» **Exercise prompt**:
Copy exactly the lines of the data below that run from the line holding "(** A version: its" through the line holding "vo_body : match v.2 with", both ends included.

» **Records for processing**:

=== Begin Enclosure ===

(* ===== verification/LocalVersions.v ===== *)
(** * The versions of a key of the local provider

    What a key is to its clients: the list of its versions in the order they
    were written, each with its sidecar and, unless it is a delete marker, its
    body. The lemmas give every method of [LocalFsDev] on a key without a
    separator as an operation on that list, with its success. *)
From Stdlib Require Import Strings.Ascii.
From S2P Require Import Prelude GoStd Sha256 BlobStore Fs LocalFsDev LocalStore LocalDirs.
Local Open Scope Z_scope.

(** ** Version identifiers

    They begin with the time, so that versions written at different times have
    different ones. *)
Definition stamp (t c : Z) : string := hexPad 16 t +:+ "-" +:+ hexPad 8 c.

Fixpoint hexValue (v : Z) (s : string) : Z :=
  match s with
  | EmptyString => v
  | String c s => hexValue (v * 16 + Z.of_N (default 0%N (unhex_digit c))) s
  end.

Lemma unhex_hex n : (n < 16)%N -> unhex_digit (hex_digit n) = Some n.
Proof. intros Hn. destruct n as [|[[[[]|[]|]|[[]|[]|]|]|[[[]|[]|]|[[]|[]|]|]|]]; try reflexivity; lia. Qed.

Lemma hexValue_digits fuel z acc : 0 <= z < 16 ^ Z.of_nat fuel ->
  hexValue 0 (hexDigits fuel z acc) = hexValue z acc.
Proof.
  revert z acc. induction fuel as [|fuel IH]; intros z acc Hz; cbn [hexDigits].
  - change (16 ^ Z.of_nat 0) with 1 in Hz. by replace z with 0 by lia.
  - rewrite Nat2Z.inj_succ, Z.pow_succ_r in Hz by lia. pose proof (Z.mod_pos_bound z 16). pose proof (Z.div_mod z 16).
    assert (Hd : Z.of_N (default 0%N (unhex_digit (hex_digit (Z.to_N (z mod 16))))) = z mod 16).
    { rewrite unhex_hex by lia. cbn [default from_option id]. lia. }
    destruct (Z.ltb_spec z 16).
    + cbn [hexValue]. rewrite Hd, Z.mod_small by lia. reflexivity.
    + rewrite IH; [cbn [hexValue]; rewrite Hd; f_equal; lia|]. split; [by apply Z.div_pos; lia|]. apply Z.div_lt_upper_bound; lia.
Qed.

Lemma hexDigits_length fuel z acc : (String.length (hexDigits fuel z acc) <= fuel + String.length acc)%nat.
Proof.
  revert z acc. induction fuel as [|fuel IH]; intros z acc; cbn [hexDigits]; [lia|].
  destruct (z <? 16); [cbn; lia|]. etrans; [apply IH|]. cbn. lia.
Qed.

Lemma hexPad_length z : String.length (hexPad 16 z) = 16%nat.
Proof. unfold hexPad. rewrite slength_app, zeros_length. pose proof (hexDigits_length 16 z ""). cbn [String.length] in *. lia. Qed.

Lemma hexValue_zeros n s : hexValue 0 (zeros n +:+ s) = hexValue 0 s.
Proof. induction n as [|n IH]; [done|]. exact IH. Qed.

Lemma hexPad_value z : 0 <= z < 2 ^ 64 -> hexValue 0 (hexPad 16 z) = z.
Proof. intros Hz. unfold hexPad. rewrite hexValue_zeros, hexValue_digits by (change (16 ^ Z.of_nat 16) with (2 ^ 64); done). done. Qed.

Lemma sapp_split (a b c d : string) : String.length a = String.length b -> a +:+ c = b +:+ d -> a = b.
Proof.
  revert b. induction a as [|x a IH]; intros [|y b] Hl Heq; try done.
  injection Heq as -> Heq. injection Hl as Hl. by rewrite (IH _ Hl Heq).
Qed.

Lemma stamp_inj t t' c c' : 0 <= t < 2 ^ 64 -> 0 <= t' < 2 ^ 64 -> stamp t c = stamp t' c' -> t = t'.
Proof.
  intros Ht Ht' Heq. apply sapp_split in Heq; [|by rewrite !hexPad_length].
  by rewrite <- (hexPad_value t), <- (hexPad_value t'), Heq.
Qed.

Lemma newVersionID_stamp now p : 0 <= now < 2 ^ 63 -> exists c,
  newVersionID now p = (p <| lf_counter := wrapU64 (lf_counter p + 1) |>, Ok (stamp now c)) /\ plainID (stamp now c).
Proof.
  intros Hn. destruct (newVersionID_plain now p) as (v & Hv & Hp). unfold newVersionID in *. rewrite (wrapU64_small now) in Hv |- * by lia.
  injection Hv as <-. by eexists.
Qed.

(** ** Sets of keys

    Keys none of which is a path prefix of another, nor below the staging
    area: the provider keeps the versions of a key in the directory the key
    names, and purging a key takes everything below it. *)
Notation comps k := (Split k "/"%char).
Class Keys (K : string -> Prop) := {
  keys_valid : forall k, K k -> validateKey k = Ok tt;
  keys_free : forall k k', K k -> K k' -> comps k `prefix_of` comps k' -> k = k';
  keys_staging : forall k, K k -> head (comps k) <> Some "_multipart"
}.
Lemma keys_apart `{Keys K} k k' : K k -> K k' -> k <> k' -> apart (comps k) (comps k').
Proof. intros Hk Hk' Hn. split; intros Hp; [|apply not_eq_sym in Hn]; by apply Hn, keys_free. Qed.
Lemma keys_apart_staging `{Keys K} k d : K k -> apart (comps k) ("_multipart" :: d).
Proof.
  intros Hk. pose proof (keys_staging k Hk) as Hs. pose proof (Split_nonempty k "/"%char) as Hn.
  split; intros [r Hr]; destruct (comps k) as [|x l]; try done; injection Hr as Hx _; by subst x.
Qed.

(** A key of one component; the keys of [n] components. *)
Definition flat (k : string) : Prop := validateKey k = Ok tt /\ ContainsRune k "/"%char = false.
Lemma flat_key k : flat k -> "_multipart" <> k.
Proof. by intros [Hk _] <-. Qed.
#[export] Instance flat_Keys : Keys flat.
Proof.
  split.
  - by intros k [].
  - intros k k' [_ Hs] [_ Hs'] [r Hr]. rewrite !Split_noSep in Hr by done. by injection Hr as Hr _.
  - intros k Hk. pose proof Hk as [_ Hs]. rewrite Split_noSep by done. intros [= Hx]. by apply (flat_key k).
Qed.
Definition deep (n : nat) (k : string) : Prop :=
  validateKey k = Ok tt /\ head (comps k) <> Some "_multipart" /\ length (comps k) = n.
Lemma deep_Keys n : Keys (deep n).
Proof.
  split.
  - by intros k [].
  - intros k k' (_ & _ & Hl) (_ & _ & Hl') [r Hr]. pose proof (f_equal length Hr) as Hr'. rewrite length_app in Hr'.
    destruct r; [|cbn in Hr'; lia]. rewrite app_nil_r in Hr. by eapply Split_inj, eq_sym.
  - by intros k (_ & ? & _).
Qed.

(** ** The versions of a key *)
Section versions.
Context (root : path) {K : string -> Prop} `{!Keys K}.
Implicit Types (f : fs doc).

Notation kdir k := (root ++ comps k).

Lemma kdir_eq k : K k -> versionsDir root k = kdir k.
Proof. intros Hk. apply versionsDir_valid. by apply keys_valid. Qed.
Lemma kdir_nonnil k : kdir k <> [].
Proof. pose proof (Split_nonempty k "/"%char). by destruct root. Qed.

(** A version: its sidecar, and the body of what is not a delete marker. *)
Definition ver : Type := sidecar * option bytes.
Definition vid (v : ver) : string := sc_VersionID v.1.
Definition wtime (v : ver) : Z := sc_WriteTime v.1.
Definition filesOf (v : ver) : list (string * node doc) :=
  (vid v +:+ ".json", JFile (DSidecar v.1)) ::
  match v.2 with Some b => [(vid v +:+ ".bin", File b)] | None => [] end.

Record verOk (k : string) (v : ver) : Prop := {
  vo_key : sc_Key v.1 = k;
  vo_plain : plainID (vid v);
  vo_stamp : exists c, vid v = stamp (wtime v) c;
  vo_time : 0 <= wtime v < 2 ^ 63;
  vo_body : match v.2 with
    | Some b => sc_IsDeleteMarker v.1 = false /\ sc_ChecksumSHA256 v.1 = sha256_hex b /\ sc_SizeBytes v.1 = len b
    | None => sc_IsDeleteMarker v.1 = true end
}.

=== End Enclosure ===

» **Exercise solution**:
(** A version: its sidecar, and the body of what is not a delete marker. *)
Definition ver : Type := sidecar * option bytes.
Definition vid (v : ver) : string := sc_VersionID v.1.
Definition wtime (v : ver) : Z := sc_WriteTime v.1.
Definition filesOf (v : ver) : list (string * node doc) :=
  (vid v +:+ ".json", JFile (DSidecar v.1)) ::
  match v.2 with Some b => [(vid v +:+ ".bin", File b)] | None => [] end.

Record verOk (k : string) (v : ver) : Prop := {
  vo_key : sc_Key v.1 = k;
  vo_plain : plainID (vid v);
  vo_stamp : exists c, vid v = stamp (wtime v) c;
  vo_time : 0 <= wtime v < 2 ^ 63;
  vo_body : match v.2 with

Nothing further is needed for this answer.